Properties are complementary to individually specified test cases. Cases can be clearer and make better documentation, and some functions don't have properties that are easy to check and cover everything you want to test. However when properties exist they can be used to test on automatically generated data more complex than you would write in a test case.

Generating test cases

Once we've specified some properties we need some input data to test whether the function satisfies these properties. There are a few choices for test data:

  • Random data from a specified input distribution. This is how Haskell's QuickCheck works
  • Enumerating over all cases from simplest to most complex - for example starting with an empty list and trying longer lists. This is how Haskell's SmallCheck works and is good for expensive properties.
  • Using data samples from production workloads.
  • Getting examples of likely edge cases (for example rare unicode characters, extreme floating point numbers). This is close to classic unit testing.

Example of Property Based Testing

I recently needed to find the minimum number of padding elements I would need to add to a list to divide it into sublists of a pre-defined length.

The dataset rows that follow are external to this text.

Lemma settlement_moves run_step claim c w r w1 w2 :
  (step_output_replay = true → replays_staged (cs_run_id c)) →
  process_claimed run_step claim c w = (r, w1) → settle_outcome claim (worker_outcome r) w1 = (Ok (), w2) →
  match r with
  | Ok _ => effect w1 w2 (moved_by c w claim true)
  | Err (WorkerFailure _ _ _) => effect w1 w2 (moved_by c w claim false)
  | Err WorkerPanic => passes w1 w2
  end.
Proof.
  intros Hr Hp Hs. apply settle_outcome_kv in Hs.
  pose proof (process_claimed_yields run_step claim c w) as Hy. rewrite Hp in Hy. cbn [fst] in Hy.
  assert (Hplain : ∀ m m' p message e, plain_error (WorkerFailure p message e) → kv_applied e m m' → kv_kept m m')
    by (intros m m' p message e ->; apply applied_default).
  destruct Hy as [(f & Hf & ->)|(record & w0 & Hrec & Hy)].
  - destruct f as [[] message e|]; cbn [worker_outcome] in Hs; [| |done];
      (eapply effect_mono; [|exact Hs]; intros m m' [Hc Hk]; split; [done|left]).
    + by eapply Hplain.
    + destruct Hk as [Hk|Hk]; [by eapply Hplain|done].
  - assert (Hset : ∀ m m' e, kv_applied e m m' → settles c (submission_of record) (user_kv m) (kv_after e (user_kv m)) →
      ∃ record w0, run_record (cs_run_id c) w = (Ok (Some record), w0) ∧ settles c (submission_of record) (user_kv m) (user_kv m')).
    { intros m m' e Hk Hst. exists record, w0. split; [done|]. eapply settles_ext; [apply Hk|done]. }
    pose proof (λ u, processed_settles run_step claim c record r u Hr Hy) as Hst.
    destruct r as [e|[p message e|]]; cbn [worker_outcome] in Hs; [| |done].
    + eapply effect_mono; [|exact Hs]. intros m m' [Hc Hk]. split; [done|]. right. by eapply Hset.
    + assert (H : ∀ m m', kv_applied e m m' → kv_kept m m' ∨ ∃ record w0,
        run_record (cs_run_id c) w = (Ok (Some record), w0) ∧ settles c (submission_of record) (user_kv m) (user_kv m')).
      { intros m m' Hk. destruct (Hst (user_kv m)) as [->|Hst']; [left; by apply applied_default|right; by eapply Hset]. }
      destruct p; (eapply effect_mono; [|exact Hs]; intros m m' [Hc Hk]; split; [done|]).
      * by apply H.
      * destruct Hk as [Hk|Hk]; [by apply H|by left].
Qed.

To do this I wanted a helper function of signature in pseudo-python of:

pad_divide(numerator: int > 0, denominator: int > 0) ->  (pad, div): Tuple[int, int]

By definition pad_divide must satisfy the properties:

  • pad and div are integers
  • numerator + pad == denominator * div
  • 0 <= pad < denominator (since if pad >= denominator then pad - denominator would also be an acceptable padding length).

In fact these properties uniquely define the function (we could inefficiently solve it by searching through all pad sizes). Writing these tests up front, and testing them on all numerators and denominators between 1 and 30 helped me get to the right solution more quickly.

Implementing Property Based Testing

For simple cases (like above) it's possible to implement property based testing by hand; but if you want to use it extensively (and do clever things like find the simplest failing case) there are libraries for many languages:

To understand more of how these are implemented the original papers for QuickCheck and SmallCheck are illuminating.